An anthropological survey: Cabo

Photo by CJ Sommerfeld

When someone with an accent spoke to him, he’d reply extravagantly slow as if he were teaching ESL—regardless of how fluent their English was.

Finding a common cause in the margins
By CJ Sommerfeld, Production Assistant

Something odd happens when we submerge ourselves in an unfamiliar space. Something similar happens when that space includes novel interactions with new people. You notice more and become intrigued by the components of these people and places that otherwise would have flown under the radar.

I spent the last five weeks in Mexico with my partner; we left Canada to escape rain-induced depression and one of its worst by-products: creative paralysis. While there we visited Canadian friends (who ran away from Canada’s winter for similar reasons), and Mexican friends and family who aren’t acquainted with the power vitamin D holds over one’s creative psyche. Despite having been far from home, we were surrounded by social familiarity for most of those five weeks. With that came the emotional ease of already being acquainted with those around us. It was only in the days before we flew back to Vancouver that we entered new social territory.

The Alabama girl on her honeymoon

A girl who was doing weird things with her face was the first person I acknowledged after checking into the hostel. She sat in my line of vision at the hostel bar the first time I walked up to buy two of the cheapest beer. I was unable to read her expression(s) because it seemed like even she was confused about how she felt.

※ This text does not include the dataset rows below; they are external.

Lemma str_of_N_digits n : Forall (fun c => is_digit c = true) (str_of_N n).
Proof. apply digits_fuel_digits. constructor. Qed.

Lemma digits_fuel_app fuel : forall n acc, digits_fuel fuel n acc = digits_fuel fuel n [] ++ acc.
Proof.
  induction fuel as [|k IH]; intros n acc; simpl; [reflexivity|].
  destruct (n <? 10)%N; [reflexivity|].
  rewrite IH. rewrite (IH _ [_]). rewrite <- app_assoc. reflexivity.
Qed.

Lemma str_of_Z_nonneg_digits z : (0 <= z)%Z -> Forall (fun c => is_digit c = true) (str_of_Z z).
Proof.
  intros Hz. unfold str_of_Z. destruct (z <? 0)%Z eqn:E; [apply Z.ltb_lt in E; lia|].
  apply str_of_N_digits.
Qed.

Lemma split_on_no_sep sep s :
  Forall (fun c => (c =? sep)%N = false) s -> split_on sep s = [s].
Proof.
  induction 1 as [|c s Hc _ IH]; simpl; [reflexivity|].
  rewrite Hc, IH. reflexivity.
Qed.

Lemma split_on_app sep a b :
  Forall (fun c => (c =? sep)%N = false) a ->
  split_on sep (a ++ sep :: b) = a :: split_on sep b.
Proof.
  induction 1 as [|c s Hc _ IH]; simpl.
  - rewrite N.eqb_refl. reflexivity.
  - rewrite Hc, IH. reflexivity.
Qed.

Lemma is_digit_not_dot c : is_digit c = true -> (c =? 46)%N = false.
Proof.
  unfold is_digit. intros H. apply andb_prop in H as [H1 H2].
  apply N.leb_le in H1. apply N.eqb_neq. lia.
Qed.

Lemma two_digits_digits n : (0 <= n < 100)%Z ->
  Forall (fun c => is_digit c = true) (two_digits n) /\ List.length (two_digits n) = 2%nat.
Proof.
  intros Hn. split; [|reflexivity].
  unfold two_digits, is_digit.
  assert (0 <= n / 10 < 10)%Z by (split; [apply Z.div_pos|apply Z.div_lt_upper_bound]; lia).
  assert (Hm : (0 <= n mod 10 < 10)%Z) by (apply Z.mod_pos_bound; reflexivity).
  revert H Hm. generalize (n / 10)%Z (n mod 10)%Z. intros a b Ha Hb.
  repeat constructor; apply andb_true_intro; split; apply N.leb_le; lia.
Qed.

Lemma round_half_even_nonneg x : 0 <= x -> (0 <= round_half_even x)%Z.
Proof.
  intros Hx.
  assert (Qfloor 0 <= Qfloor x)%Z by (apply Qfloor_resp_le; assumption).
  assert (Qfloor x <= round_half_even x)%Z.
  { unfold round_half_even. destruct (Qcompare _ _); try destruct (Z.even _); lia. }
  change (Qfloor 0) with 0%Z in *. lia.
Qed.

Lemma Qabs_nonneg_eq x : 0 <= x -> Qabs x = x.
Proof.
  destruct x as [n d]. unfold Qle. simpl. intros H.
  rewrite Z.abs_eq by lia. reflexivity.
Qed.

Lemma Qltb_false_nonneg x : 0 <= x -> Qltb x 0 = false.
Proof.
  intros H. unfold Qltb. apply negb_false_iff. apply Qle_bool_iff. assumption.
Qed.

Lemma Qltb_true_neg x : x < 0 -> Qltb x 0 = true.
Proof.
  intros H. unfold Qltb. apply negb_true_iff.
  destruct (Qle_bool 0 x) eqn:E; [|reflexivity].
  apply Qle_bool_iff in E. lra.
Qed.

Lemma format_2f_nonneg amount : 0 <= amount ->
  format_2f amount =
  str_of_Z (cents_of amount / 100) ++ [46%N] ++ two_digits (cents_of amount mod 100).
Proof.
  intros H. unfold format_2f. rewrite Qabs_nonneg_eq, Qltb_false_nonneg by assumption.
  reflexivity.
Qed.

Lemma format_inr_nonneg_eq amount : 0 <= amount ->
  let digits := str_of_Z (cents_of amount / 100) in
  let frac := two_digits (cents_of amount mod 100) in
  format_inr_nonneg amount =
  rupee :: indian_format digits ++ (if str_eqb frac (u "00") then [] else u "." ++ frac).
Proof.
  intros H digits frac. unfold format_inr_nonneg.
  rewrite format_2f_nonneg by assumption. fold digits frac.
  assert (Hc : (0 <= cents_of amount)%Z) by (apply round_half_even_nonneg; lra).
  assert (Hd : Forall (fun c => (c =? 46)%N = false) digits).
  { eapply List.Forall_impl; [|apply str_of_Z_nonneg_digits; apply Z.div_pos; lia].
    apply is_digit_not_dot. }
  assert (Hf : Forall (fun c => (c =? 46)%N = false) frac).
  { eapply List.Forall_impl; [|apply two_digits_digits; apply Z.mod_pos_bound; lia].
    apply is_digit_not_dot. }
  change (digits ++ [46%N] ++ frac) with (digits ++ 46%N :: frac).
  rewrite split_on_app, split_on_no_sep by assumption.
  cbn [List.nth List.length Nat.ltb Nat.leb].
  destruct (str_eqb frac (u "00")); [rewrite app_nil_r|]; reflexivity.
Qed.

Lemma pair_ind {A : Type} (P : list A -> Prop) :
  P [] -> (forall a, P [a]) -> (forall a b s, P s -> P (a :: b :: s)) -> forall s : list A, P s.
Proof.
  intros H0 H1 H2.
  assert (H : forall s, P s /\ forall a, P (a :: s)).
  { induction s as [|b s [IHs IHs']]; split; auto. }
  apply H.
Qed.

Lemma rpair_ind {A : Type} (P : list A -> Prop) :
  P [] -> (forall a, P [a]) -> (forall s a b, P s -> P (s ++ [a; b])) -> forall s : list A, P s.
Proof.
  intros H0 H1 H2 s. rewrite <- (rev_involutive s).
  induction (List.rev s) as [|a|a b t IH] using pair_ind; simpl; auto.
  rewrite <- app_assoc. simpl. apply H2. assumption.
Qed.

Lemma pairs_from_right_snoc2 s a b :
  pairs_from_right (s ++ [a; b]) = pairs_from_right s ++ [[a; b]].
Proof.
  unfold pairs_from_right. rewrite rev_app_distr. simpl. reflexivity.
Qed.

Lemma join_snoc sep X g : X <> [] -> join sep (X ++ [g]) = join sep X ++ sep ++ g.
Proof.
  induction X as [|x X IH]; intros HX; [congruence|].
  destruct X as [|y X]; simpl; [reflexivity|].
  simpl in IH. rewrite IH by discriminate.
  rewrite <- !app_assoc. reflexivity.
Qed.

Lemma pairs_from_right_nil_iff s : pairs_from_right s = [] <-> s = [].
Proof.
  induction s as [|a|s a b _] using rpair_ind.
  - split; reflexivity.
  - split; discriminate.
  - rewrite pairs_from_right_snoc2. split; intros H.
    + destruct (pairs_from_right s); discriminate.
    + destruct s; discriminate.
Qed.

Lemma last_two s : (2 <= List.length s)%nat ->
  exists a b, last_k 2 s = [a; b] /\ s = but_last_k 2 s ++ [a; b].
Proof.
  intros H. unfold last_k, but_last_k.
  pose proof (firstn_skipn (List.length s - 2) s) as E.
  pose proof (length_skipn (List.length s - 2) s) as L.
  destruct (skipn (List.length s - 2) s) as [|a [|b [|c t]]] eqn:K; simpl in L; try lia.
  exists a, b. split; [reflexivity|]. symmetry. exact E.
Qed.

Lemma group_loop_spec fuel : forall remaining acc,
  (List.length remaining <= fuel)%nat ->
  fst (group_loop fuel remaining acc) ++ snd (group_loop fuel remaining acc)
  = join (u ",") (pairs_from_right remaining) ++ acc
  /\ (List.length (fst (group_loop fuel remaining acc)) <= 2)%nat.
Proof.
  induction fuel as [|k IH]; intros remaining acc Hlen.
  - destruct remaining; [|simpl in Hlen; lia]. simpl. split; [reflexivity|lia].
  - change (group_loop (S k) remaining acc)
      with (if (2 <? List.length remaining)%nat
            then group_loop k (but_last_k 2 remaining) (u "," ++ last_k 2 remaining ++ acc)
            else (remaining, acc)).
    destruct (2 <? List.length remaining)%nat eqn:E.
    + apply Nat.ltb_lt in E.
      destruct (last_two remaining) as (a & b & Hl & Hs); [lia|].
      assert (Hk : (List.length (but_last_k 2 remaining) <= k)%nat).
      { unfold but_last_k. rewrite length_firstn. lia. }
      destruct (IH (but_last_k 2 remaining) (u "," ++ last_k 2 remaining ++ acc) Hk) as [H1 H2].
      split; [|exact H2].
      rewrite H1.
      replace (pairs_from_right remaining)
        with (pairs_from_right (but_last_k 2 remaining ++ [a; b])) by (rewrite <- Hs; reflexivity).
      rewrite pairs_from_right_snoc2.
      rewrite join_snoc.
      * rewrite Hl. rewrite <- !app_assoc. reflexivity.
      * rewrite pairs_from_right_nil_iff. intros Hn.
        rewrite Hn in Hs. simpl in Hs. rewrite Hs in E. simpl in E. lia.
    + apply Nat.ltb_ge in E. cbn [fst snd]. split; [|exact E].
      destruct remaining as [|a [|b [|c t]]]; simpl in E; try lia; reflexivity.
Qed.

Lemma indian_format_spec digits :
  indian_format digits = join (u ",") (spec_groups digits).
Proof.
  unfold indian_format, spec_groups.
  destruct (List.length digits <=? 3)%nat eqn:E; [reflexivity|].
  apply Nat.leb_gt in E.
  set (remaining := but_last_k 3 digits).
  assert (Hr : remaining <> []).
  { intros Hn. apply (f_equal (@List.length _)) in Hn. unfold remaining, but_last_k in Hn.
    rewrite length_firstn in Hn. simpl in Hn. lia. }
  destruct (group_loop_spec (List.length remaining) remaining [] (le_n _)) as [H _].
  destruct (group_loop (List.length remaining) remaining []) as [rem fr]. simpl in H.
  rewrite app_nil_r in H.
  rewrite join_snoc by (rewrite pairs_from_right_nil_iff; exact Hr).
  rewrite <- H. destruct rem; reflexivity.
Qed.

Lemma concat_pairs_from_right s : List.concat (pairs_from_right s) = s.
Proof.
  induction s as [|a|s a b IH] using rpair_ind; try reflexivity.
  rewrite pairs_from_right_snoc2, concat_app, IH. simpl. reflexivity.
Qed.

Lemma pairs_from_right_shape s : leading_then_pairs (pairs_from_right s).
Proof.
  induction s as [|a|s a b IH] using rpair_ind.
  - exact I.
  - simpl. split; [lia|constructor].
  - rewrite pairs_from_right_snoc2.
    destruct (pairs_from_right s) as [|g gs]; simpl in *.
    + split; [lia|constructor].
    + destruct IH as [Hg Hgs]. split; [exact Hg|].
      apply Forall_app. split; [exact Hgs|]. repeat constructor.
Qed.

Lemma spec_groups_shape digits :
  List.concat (spec_groups digits) = digits /\
  ((3 < List.length digits)%nat ->
   exists pairs last_three,
     spec_groups digits = pairs ++ [last_three] /\ pairs <> [] /\
     leading_then_pairs pairs /\ List.length last_three = 3%nat).
Proof.
  unfold spec_groups. destruct (List.length digits <=? 3)%nat eqn:E.
  - apply Nat.leb_le in E. split; [simpl; apply app_nil_r|lia].
  - apply Nat.leb_gt in E. split.
    + rewrite concat_app, concat_pairs_from_right. simpl. rewrite app_nil_r.
      apply firstn_skipn.
    + intros _. exists (pairs_from_right (but_last_k 3 digits)), (last_k 3 digits).
      split; [reflexivity|]. split; [|split].
      * rewrite pairs_from_right_nil_iff. intros Hn.
        apply (f_equal (@List.length _)) in Hn. unfold but_last_k in Hn.
        rewrite length_firstn in Hn. simpl in Hn. lia.
      * apply pairs_from_right_shape.
      * unfold last_k. rewrite length_skipn. lia.
Qed.

(** *** The claims about the calculator *)

Lemma format_inr_negative (amount : Q) :
  amount < 0 ->
  format_inr amount = u "-₹" ++ drop_first (format_inr (Qabs amount))
  /\ format_inr amount = 45%N :: format_inr (Qabs amount).
Proof.
  intros Hneg.
  assert (Habs : 0 <= Qabs amount) by apply Qabs_nonneg.
  unfold format_inr. rewrite (Qltb_true_neg _ Hneg), (Qltb_false_nonneg _ Habs).
  split; [reflexivity|].
  rewrite (format_inr_nonneg_eq _ Habs). reflexivity.
Qed.

Lemma format_inr_of_nonneg (amount : Q) :
  0 <= amount ->
  let digits := str_of_Z (cents_of amount / 100) in
  let frac := two_digits (cents_of amount mod 100) in
  format_2f amount = digits ++ u "." ++ frac
  /\ List.length frac = 2%nat
  /\ format_inr amount =
     rupee :: join (u ",") (spec_groups digits)
           ++ (if str_eqb frac (u "00") then [] else u "." ++ frac).
Proof.
  intros H digits frac. split; [|split].
  - apply format_2f_nonneg. assumption.
  - reflexivity.
  - unfold format_inr. rewrite Qltb_false_nonneg by assumption.
    rewrite format_inr_nonneg_eq by assumption. fold digits frac.
    rewrite indian_format_spec. reflexivity.
Qed.

(** The sum the loop is fed enough fuel to finish: it stops because its guard
    fails, with at most two digits left over. *)
Lemma group_loop_exits (remaining : str) :
  (List.length (fst (group_loop (List.length remaining) remaining [])) <= 2)%nat.
Proof. apply group_loop_spec. apply le_n. Qed.

(** C2: on [years <= 0] or a non-positive amount both calculators return
    (and do not raise) the record whose fields are all zero. *)
Theorem degenerate_inputs_return_zeros (amount : Q) (years : Z) (annual_rate : Q) :
  (years <= 0)%Z \/ amount <= 0 ->
  calculate_sip amount years annual_rate
  = Ok {| monthly_sip := 0; total_investment := 0; expected_returns := 0; total_value := 0 |}
  /\ calculate_emi amount years annual_rate
  = Ok {| monthly_emi := 0; total_payment := 0; total_interest := 0 |}.
Proof.
  intros H.
  assert (E : (years <=? 0)%Z || Qle_bool amount 0 = true).
  { destruct H as [H|H].
    - apply Z.leb_le in H. rewrite H. reflexivity.
    - apply Qle_bool_iff in H. rewrite H. apply orb_true_r. }
  unfold calculate_sip, calculate_emi. rewrite E. split; reflexivity.
Qed.

Lemma degenerate_inputs_return_zeros_witness :
  ((5 <= 0)%Z \/ 0 <= 0)
  /\ calculate_sip 0 5 12
     = Ok {| monthly_sip := 0; total_investment := 0; expected_returns := 0; total_value := 0 |}
  /\ calculate_emi 0 5 12
     = Ok {| monthly_emi := 0; total_payment := 0; total_interest := 0 |}.
Proof.
  assert (H : (5 <= 0)%Z \/ 0 <= 0) by (right; vm_compute; discriminate).
  split; [exact H|]. exact (degenerate_inputs_return_zeros 0 5 12 H).
Defined.

(** C1, as the code has it: [calculate_sip(1000000, 5, 12.0)] pays the
    ordinary-annuity contribution for rate 12/12/100 over 60 periods, every
    field rounded to two places; the fields are 12244.45, 734666.86 (the
    unrounded contribution times 60), 265333.14 and 1000000.00. *)
Theorem sip_worked_value :
  let rate := 12 / 12 / 100 in
  let periods := 60%Z in
  let contribution := 1000000 * rate / ((1 + rate) ^ periods - 1) in
  calculate_sip 1000000 5 12
  = Ok {| monthly_sip := round2 contribution;
          total_investment := round2 (contribution * inject_Z periods);
          expected_returns := round2 (1000000 - contribution * inject_Z periods);
          total_value := round2 1000000 |}
  /\ round2 contribution = 1224445 # 100
  /\ round2 (contribution * inject_Z periods) = 73466686 # 100
  /\ round2 (1000000 - contribution * inject_Z periods) = 26533314 # 100
  /\ round2 1000000 = 100000000 # 100.
Proof. vm_compute. repeat split. Qed.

She ordered in English and the bartender asked where she was from, “Alabama.” Considering her accent, the bartender didn’t understand a word that she’d said. “The United States,” she clarified “we’re on our honeymoon.” Her mouth moved a smile and the opposite multiple times during this interaction. I never did see her new husband, she was often laying by the pool reading by herself, or alone drinking lavishly garnished cocktails in tall, curvy glasses.

Rory or Roric

Rory (or Roric) came into my periphery a day before any conversation occurred. I had just acknowledged the Alabama honeymooner; we had left the bar having instead opted to have our beer by the pool. Rory (or Roric) was also by the pool, except instead of having a beer, he was consumed in his guitar. He wasn’t playing a song; he was quietly plucking strings in a cadence that seemed like he was learning some riff. The reason why I don’t know which of the two variations was his name is that regardless of the time of the day, he was subdued by some drug or another. I heard ‘Rory’ when he first introduced himself to me, but throughout the next few days, I heard the others referring to him by what sounded like an Eastern-European version akin to ‘Roric’. He wore the same wrinkled, Hawaiin button-up and straw cowboy hat for the entirety of the four days we spent together.

One morning he ate a block of cheese and two bags of popcorn from the OXXO for breakfast. “The hostel shouldn’t claim to offer continental breakfast if all they give you is a couple of pieces of bread and a mini-coffee.” He told us one day while lying on the beach. He was onto something, the 4-ounce coffee cups were hardly enough to be considered a decent coffee portion. When someone with an accent spoke to him, he’d reply extravagantly slow as if he were teaching ESL—regardless of how fluent their English was.

He’d left Canada after the vaccine passport was introduced, and had been in Mexico since. As means of income, he would message real estate agents on Instagram and offer them the service of a videographer to create a marketing video of the homes which they were selling. He’d charge the real estate agents a hefty sum, and then pay the videographer a small portion of that; capitalism at its finest. He told me that he was making upwards of $20,000 per month, although I didn’t believe him considering that he was staying in a hostel’s shared dorm room.

The newly married Mexican guy

Jaded by the fact that Cabo San Lucas is drenched in legal (pharmaceuticals) and illegal (everything else) drugs, the unnatural position in which this newly married guy’s shoulders were held up to his ears—as if he were permanently shrugging, mislead me into perceiving him as being under the influence of something elevating. I never met his new wife, and in hindsight, perhaps he had married the girl from Alabama, although I never did see the two of them interact.

We met him the second morning during breakfast. We decided that we were going to make friends by asking around where the best beach was. We asked the first person our age to walk by our table who happened to be this guy. He pulled up his YouTube channel to show us a video he’d taken of a sea turtle-specked floor: Playa Chileno. He told us that it was a romantic beach and that he’s gone there with his new wife—which is when he flashed us his gold wedding band. We weren’t looking for something romantic, but rather for new friends so we passed.